» THE PROBLEM:
Quote exactly the lines running from the line with "by more than" to the end of the entries, including both, and nothing else.

*** RECORDS SUPPLIED Section Begins ***

(* ===== verification/MemtierPolicy.v ===== *)
(** * Policies and builders: choices, names and edges

    The static-ratio choice, the names of [memtier_ctl_set], the number parser,
    concrete instances of the theorems of [MemtierSpec], and the inputs at which
    the code leaves its contract. *)
From Stdlib Require Import SpecFloat.
From S2P Require Import CString Prelude Float Counters Events Tachanka Memtier MemtierBuilder MemtierSpec.
Local Open Scope string_scope.
Local Open Scope Z_scope.

(** ** The static ratio *)

(** Tier [t] is short of memory: it holds less than its share of what the first
    tier holds ([kind_ratio] is the share of the first tier over its own). *)
Definition short (c : counters) (size_0 : Z) (t : memtier_tier_cfg) : bool :=
  F32.ltb (F32.mul (F32.of_Z (g_at c (partition (kind t)))) (kind_ratio t)) (F32.of_Z size_0).

Lemma static_ratio_loop_ok m c size_0 n i d :
  0 <= i → Z.of_nat (length (cfg m)) = i + Z.of_nat n →
  ∃ j, static_ratio_loop m c size_0 i n d = Ret j ∧
    (j = d ∧ (∀ k u, i <= Z.of_nat k → cfg m !! k = Some u → short c size_0 u = false) ∨
     ∃ t, i <= j ∧ cfg m !! Z.to_nat j = Some t ∧ short c size_0 t = true ∧
       ∀ k u, j < Z.of_nat k → cfg m !! k = Some u → short c size_0 u = false).
Proof.
  revert i d. induction n as [|n IH]; intros i d Hi Hlen; simpl.
  - exists d. split; [done|]. left. split; [done|]. intros k u Hk Hu. apply lookup_lt_Some in Hu. lia.
  - destruct (lookup_lt_is_Some_2 (cfg m) (Z.to_nat i)) as [t Ht]; [lia|].
    rewrite (index_lookup _ _ _ Hi Ht). cbn [obind]. fold (short c size_0 t).
    destruct (IH (i + 1) (if short c size_0 t then i else d)) as (j & -> & Hj); [lia..|].
    exists j. split; [done|]. destruct Hj as [(-> & Hnone)|(u & Hju & Hu)]; [|right; exists u; split; [lia|done]].
    destruct (short c size_0 t) eqn:Es; [right; exists t; split; [lia|]; split_and!; [done..|]|left; split; [done|]].
    + intros k u Hk. apply (Hnone k u). lia.
    + intros k u Hk Hu. destruct (decide (Z.of_nat k = i)) as [<-|]; [rewrite Nat2Z.id in Ht; congruence|].
      apply (Hnone k u); [lia|done].
Qed.

(** The static-ratio policy fills up the tiers that lag behind: it allocates
    from the last tier that holds less than its share of the first tier's memory,
    and from the first tier when none does. *)
Theorem static_ratio_choice m c :
  1 <= cfg_size m → Z.of_nat (length (cfg m)) = cfg_size m →
  ∃ t0 j t, cfg m !! 0%nat = Some t0 ∧ cfg m !! j = Some t ∧
    memtier_policy_static_ratio_get_kind m c = Ret (kind t) ∧
    ((0 < j)%nat → short c (g_at c (partition (kind t0))) t = true) ∧
    (∀ k u, (j < k)%nat → cfg m !! k = Some u → short c (g_at c (partition (kind t0))) u = false).
Proof.
  intros Hs Hl. unfold memtier_policy_static_ratio_get_kind.
  destruct (lookup_lt_is_Some_2 (cfg m) 0) as [t0 Ht0]; [lia|]. exists t0.
  rewrite (index_lookup _ 0 _ ltac:(done) Ht0). cbn [obind].
  destruct (static_ratio_loop_ok m c (g_at c (partition (kind t0))) (Z.to_nat (cfg_size m - 1)) 1 0)
    as (j & -> & Hj); [lia..|]. cbn [obind].
  destruct Hj as [(-> & Hnone)|(t & Hj & Ht & Hst & Hlast)].
  - exists 0%nat, t0. rewrite (index_lookup _ 0 _ ltac:(done) Ht0). split_and!; try done; [lia|].
    intros k u Hk. apply (Hnone k u). lia.
  - exists (Z.to_nat j), t. rewrite (index_lookup _ j _ ltac:(lia) Ht). split_and!; try done.
    intros k u Hk. apply (Hlast k u). lia.
Qed.

(** ** Names of parameters *)

Lemma literal_app lit s : literal lit (lit ++ s) = Some s.
Proof. induction lit as [|c lit IH]; [done|]. rewrite append_cons. cbn [literal]. by rewrite Ascii.eqb_refl. Qed.

Lemma slen_app s t : slen (s ++ t) = slen s + slen t.
Proof. unfold slen. induction s as [|c s IH]; [done|]. rewrite append_cons. cbn [String.length]. lia. Qed.

Lemma append_assoc s t u : s ++ (t ++ u) = (s ++ t) ++ u.
Proof. induction s as [|c s IH]; [done|]. rewrite !append_cons. by rewrite IH. Qed.

Lemma advance_app s t : advance (Z.to_nat (slen s)) (s ++ t) = Ret t.
Proof. unfold slen. rewrite Nat2Z.id. induction s as [|c s IH]; [done|]. by rewrite append_cons. Qed.

Lemma scan_print_int n c s :
  0 <= n < 2 ^ 31 → digit c = None → scan_int (print_int n ++ String c s) = Some (n, String c s).
Proof.
  intros Hn Hc. destruct (print_int_head n ltac:(lia)) as (d & s' & Hd & Hp & _).
  pose proof (read_print_int n false (String c s) ltac:(lia)) as Hr.
  rewrite Hp, append_cons in *. unfold scan_int. cbn [span].
  assert (Hds : isspace (ascii_of_digit d) = false ∧ Ascii.eqb (ascii_of_digit d) "-" = false ∧
    Ascii.eqb (ascii_of_digit d) "+" = false).
  { assert (d = 0 ∨ d = 1 ∨ d = 2 ∨ d = 3 ∨ d = 4 ∨ d = 5 ∨ d = 6 ∨ d = 7 ∨ d = 8 ∨ d = 9) as Hc' by lia.
    repeat destruct Hc' as [->|Hc']; try done. by subst. }
  destruct Hds as (-> & -> & ->). rewrite Hr. cbn [read_digits]. rewrite Hc.
  by rewrite i32_small by lia.
Qed.

(** The field that a name selects. *)
Inductive threshold_field := FVal | FMin | FMax.
Definition field_name (f : threshold_field) : string :=
  match f with FVal => "val" | FMin => "min" | FMax => "max" end.
Definition put_field (f : threshold_field) (v : Z) (t : memtier_threshold_cfg) : memtier_threshold_cfg :=
  match f with
  | FVal => ThresholdCfg v (min t) (max t) (exp_norm_ratio t) (current_ratio_diff t)
  | FMin => ThresholdCfg (val t) v (max t) (exp_norm_ratio t) (current_ratio_diff t)
  | FMax => ThresholdCfg (val t) (min t) v (exp_norm_ratio t) (current_ratio_diff t)
  end.
Definition threshold_name (i : Z) (f : threshold_field) : string :=
  "policy.dynamic_threshold.thresholds[" ++ (print_int i ++ ("]." ++ field_name f)).

Lemma ctl_set_name_eq b i f v :
  0 <= i < 2 ^ 31 - 1 →
  builder_dynamic_ctl_set b (threshold_name i f) v =
    if b_cfg_size b <=? i + 1 then Ret (-1, b) else
    let! t := index (b_thres b) i in
    Ret (0, set_b_thres b (<[Z.to_nat i := put_field f (as_size_t v) t]> (b_thres b))).
Proof.
  intros Hi. unfold builder_dynamic_ctl_set, threshold_name.
  change ("policy.dynamic_threshold.thresholds[" ++ ?x) with ("policy.dynamic_threshold." ++ ("thresholds[" ++ x)).
  rewrite literal_app.
  change (span _ ("thresholds[" ++ ?x)) with ("thresholds", "[" ++ x). cbn beta iota.
  change (NAME_SUBSTR <=? slen "thresholds") with false. cbn beta iota.
  change (streq "thresholds" "thresholds") with true. cbn beta iota.
  unfold ctl_set_threshold. rewrite literal_app.
  change ("]." ++ ?x) with (String "]" ("." ++ x)). rewrite scan_print_int by (done || lia).
  change (String "]" ?x) with ("]" ++ x). rewrite literal_app, !slen_app.
  rewrite (proj2 (Z.ltb_ge i 0)) by lia.
  unfold u32. rewrite Z.mod_small by lia. destruct (b_cfg_size b <=? i + 1); [done|].
  replace (slen "[" + _ - _) with (slen ("[" ++ (print_int i ++ "]"))) by (rewrite !slen_app; lia).
  rewrite (append_assoc (print_int i) "]"), (append_assoc "[" (print_int i ++ "]") ("." ++ field_name f)), advance_app. cbn [obind].
  destruct (index (b_thres b) i) as [t|]; cbn [obind]; [|done]. rewrite literal_app. by destruct f.
Qed.

(** The name that [snprintf] prints for a threshold is the one that
    [memtier_ctl_set] reads: it sets that field of that threshold and nothing
    else, for every index below the number of thresholds. *)
Theorem ctl_set_threshold_name b i f v t :
  ctl_set b = builder_dynamic_ctl → 0 <= i < 2 ^ 31 - 1 → i + 1 < b_cfg_size b →
  b_thres b !! Z.to_nat i = Some t →
  memtier_ctl_set b (threshold_name i f) v =
    Ret (0, set_b_thres b (<[Z.to_nat i := put_field f (as_size_t v) t]> (b_thres b))).
Proof.
  intros Hctl Hi Hn Ht. unfold memtier_ctl_set. rewrite Hctl, ctl_set_name_eq, (proj2 (Z.leb_gt _ _)) by lia.
  by rewrite (index_lookup _ i _ ltac:(lia) Ht).
Qed.

(** Without the closing bracket the name is followed past its end: the offset
    of the field is then the length of ["thresholds"]. *)
Theorem ctl_set_missing_bracket b v :
  ctl_set b = builder_dynamic_ctl → 1 < b_cfg_size b →
  memtier_ctl_set b "policy.dynamic_threshold.thresholds[0" v = Stop BadDeref.
Proof.
  intros Hctl Hn. unfold memtier_ctl_set. rewrite Hctl. cbn.
  change (NAME_SUBSTR <=? slen "thresholds") with false. cbn beta iota. unfold ctl_set_threshold.
  change (literal "[" "[0") with (Some "0"). cbn beta iota. change (scan_int "0") with (Some (0, "")). cbn beta iota.
  change (literal "]" "") with (@None string). cbn beta iota. change (0 <? 0) with false. cbn beta iota.
  by rewrite (proj2 (Z.leb_gt (b_cfg_size b) _)) by done.
Qed.

(** A number printed in decimal is read back by [parse_ull]. *)
Theorem parse_ull_roundtrip n : 0 <= n < 2 ^ 64 → parse_ull (print_int n) = Some n.
Proof.
  intros Hn. unfold parse_ull. rewrite (strtoull_print n Hn).
  destruct (print_int_head n Hn) as (d & s & Hd & -> & _). simpl.
  assert (Ascii.eqb (ascii_of_digit d) "-" = false) as ->; [|done].
  assert (d = 0 ∨ d = 1 ∨ d = 2 ∨ d = 3 ∨ d = 4 ∨ d = 5 ∨ d = 6 ∨ d = 7 ∨ d = 8 ∨ d = 9) as Hc by lia.
  repeat destruct Hc as [->|Hc]; try done. by subst.
Qed.

(** The check for a minus sign looks at the first character only: after a
    blank, a negative number is accepted and wraps. *)
Theorem parse_ull_blank_minus : parse_ull "-5" = None ∧ parse_ull " -5" = Some (2 ^ 64 - 5).
Proof. done. Qed.

(** ** A memory and its edges *)
Definition dram : memkind := Kind 0x1000 1.
Definition pmem : memkind := Kind 0x2000 2.

(** Memory fresh from the allocator. *)
Definition fresh_memory : memtier_memory :=
  MemtierMemory 0 [] [] 0 0 (S754_zero false) (S754_zero false) 0 0 memtier_single
    memtier_empty_post_alloc static_ratio_update_config.

Definition builder_of (pol : Z) : memtier_builder :=
  (add_tiers [(dram, 1); (pmem, 4)]
     (default (MemtierBuilder 0 [] [] 0 (S754_zero false) (S754_zero false) builder_static_create false builder_static_ctl)
        (memtier_builder_new true pol 0).1)).2.

Definition ret_or {X} (d : X) (o : outcome X) : X := match o with Ret x => x | Stop _ => d end.

Definition dynamic_memory (b : memtier_builder) : memtier_memory :=
  default fresh_memory (ret_or None (builder_dynamic_create_memory b true (Some fresh_memory) true)).
Definition demo_dynamic : memtier_memory := dynamic_memory (builder_of MEMTIER_POLICY_DYNAMIC_THRESHOLD).

Lemma demo_thresholds_ok : thresholds_ok demo_dynamic.
Proof.
  split; [vm_compute; by split|done|done|].
  vm_compute. repeat split; done.
Qed.

Lemma dynamic_threshold_choice_witness :
  ∃ j t, memtier_policy_dynamic_threshold_get_kind demo_dynamic 1024 = Ret (kind t) ∧ cfg demo_dynamic !! j = Some t ∧
    (∀ k u, (k < j)%nat → thres demo_dynamic !! k = Some u → val u <= 1024) ∧
    (∀ k u, (j <= k)%nat → thres demo_dynamic !! k = Some u → 1024 < val u).
Proof. exact (dynamic_threshold_choice demo_dynamic 1024 demo_thresholds_ok). Defined.

(** 400 bytes in the first kind, none in the second. *)
Definition demo_counters (a b : Z) : counters := set_g (set_g counters_init 1 a) 2 b.



Lemma dynamic_defaults_accepted_witness :
  ∃ b0 b m, memtier_builder_new true MEMTIER_POLICY_DYNAMIC_THRESHOLD 0 = (Some b0, MEMTIER_POLICY_DYNAMIC_THRESHOLD) ∧
    add_tiers [(dram, 1); (pmem, 4)] b0 = (0, b) ∧
    builder_dynamic_create_memory b true (Some fresh_memory) true = Ret (Some m) ∧ thresholds_ok m.
Proof.
  refine (dynamic_defaults_accepted [(dram, 1); (pmem, 4)] fresh_memory 0 _ _ _); [|done..].
  apply (bool_decide_unpack _). vm_compute. exact I.
Defined.

Definition demo_static : memtier_memory :=
  default fresh_memory (ret_or None (builder_static_create_memory (builder_of MEMTIER_POLICY_STATIC_RATIO)
    (Some fresh_memory) true)).

Lemma static_ratio_choice_witness :
  ∃ t0 j t, cfg demo_static !! 0%nat = Some t0 ∧ cfg demo_static !! j = Some t ∧
    memtier_policy_static_ratio_get_kind demo_static (demo_counters 400 0) = Ret (kind t) ∧
    ((0 < j)%nat → short (demo_counters 400 0) (g_at (demo_counters 400 0) (partition (kind t0))) t = true) ∧
    (∀ k u, (j < k)%nat → cfg demo_static !! k = Some u →
       short (demo_counters 400 0) (g_at (demo_counters 400 0) (partition (kind t0))) u = false).
Proof. refine (static_ratio_choice demo_static (demo_counters 400 0) _ _); [by vm_compute|reflexivity]. Defined.

(** Four parts of the second kind to one of the first: the choice goes to the
    second kind until it has four times as much. *)
Example static_ratio_runs :
  memtier_policy_static_ratio_get_kind demo_static (demo_counters 400 0) = Ret pmem ∧
  memtier_policy_static_ratio_get_kind demo_static (demo_counters 400 1599) = Ret pmem ∧
  memtier_policy_static_ratio_get_kind demo_static (demo_counters 400 1600) = Ret dram.
Proof. by vm_compute. Qed.

Lemma ctl_set_threshold_name_witness :
  memtier_ctl_set (builder_of MEMTIER_POLICY_DYNAMIC_THRESHOLD) (threshold_name 0 FMax) [0; 8; 0; 0; 0; 0; 0; 0] =
    Ret (0, set_b_thres (builder_of MEMTIER_POLICY_DYNAMIC_THRESHOLD)
      (<[0%nat := put_field FMax 2048 (default_threshold 0)]> (b_thres (builder_of MEMTIER_POLICY_DYNAMIC_THRESHOLD)))).
Proof.
  exact (ctl_set_threshold_name (builder_of MEMTIER_POLICY_DYNAMIC_THRESHOLD) 0 FMax [0; 8; 0; 0; 0; 0; 0; 0]
    (default_threshold 0) eq_refl ltac:(done) eq_refl eq_refl).
Defined.

Lemma ctl_set_missing_bracket_witness :
  memtier_ctl_set (builder_of MEMTIER_POLICY_DYNAMIC_THRESHOLD) "policy.dynamic_threshold.thresholds[0" [] = Stop BadDeref.
Proof. exact (ctl_set_missing_bracket (builder_of MEMTIER_POLICY_DYNAMIC_THRESHOLD) [] eq_refl eq_refl). Defined.

Lemma parse_ull_roundtrip_witness : parse_ull (print_int 18446744073709551615) = Some 18446744073709551615.
Proof. exact (parse_ull_roundtrip 18446744073709551615 ltac:(done)). Defined.

(** The bytes of [1.5f] and of the unsigned 1. *)
Definition one_and_a_half : list Z := [0; 0; 192; 63].
Definition steep_builder : memtier_builder :=
  (ret_or (0, builder_of 0) (memtier_ctl_set (ret_or (0, builder_of 0)
     (memtier_ctl_set (builder_of MEMTIER_POLICY_DYNAMIC_THRESHOLD) "policy.dynamic_threshold.degree" one_and_a_half)).2
     "policy.dynamic_threshold.check_cnt" [1; 0; 0; 0])).2.

(** A degree above one is accepted, and then a threshold that should be lowered
    by more than its value wraps around: it ends up far above its maximum, and
    every allocation goes to the first tier. *)
Theorem steep_degree_wraps_threshold :
  degree steep_builder = F32.div (F32.of_Z 3) (F32.of_Z 2) ∧
  thresholds_ok (dynamic_memory steep_builder) ∧
  ∃ m', memtier_policy_dynamic_threshold_update_config (demo_counters 400 0) (dynamic_memory steep_builder) = Ret m' ∧
    val <$> thres m' = [2 ^ 64 - 512] ∧ max <$> thres m' = [1535] ∧
    ∀ size, size < 2 ^ 63 → memtier_policy_dynamic_threshold_get_kind m' size = Ret dram.
Proof.
  split; [done|]. split.
  { split; [vm_compute; by split|done|done|]. vm_compute. repeat split; done. }
  eexists. split; [vm_compute; reflexivity|]. split; [done|]. split; [done|].
  intros size Hs. unfold memtier_policy_dynamic_threshold_get_kind. simpl.
  change (size <? _) with (size <? 2 ^ 64 - 512). by rewrite (proj2 (Z.ltb_lt _ _)) by lia.
Qed.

*** RECORDS SUPPLIED Section Ends ***

» EXPECTED ANSWER:
    by more than its value wraps around: it ends up far above its maximum, and
    every allocation goes to the first tier. *)
Theorem steep_degree_wraps_threshold :
  degree steep_builder = F32.div (F32.of_Z 3) (F32.of_Z 2) ∧
  thresholds_ok (dynamic_memory steep_builder) ∧
  ∃ m', memtier_policy_dynamic_threshold_update_config (demo_counters 400 0) (dynamic_memory steep_builder) = Ret m' ∧
    val <$> thres m' = [2 ^ 64 - 512] ∧ max <$> thres m' = [1535] ∧
    ∀ size, size < 2 ^ 63 → memtier_policy_dynamic_threshold_get_kind m' size = Ret dram.
Proof.
  split; [done|]. split.
  { split; [vm_compute; by split|done|done|]. vm_compute. repeat split; done. }
  eexists. split; [vm_compute; reflexivity|]. split; [done|]. split; [done|].
  intros size Hs. unfold memtier_policy_dynamic_threshold_get_kind. simpl.
  change (size <? _) with (size <? 2 ^ 64 - 512). by rewrite (proj2 (Z.ltb_lt _ _)) by lia.
Qed.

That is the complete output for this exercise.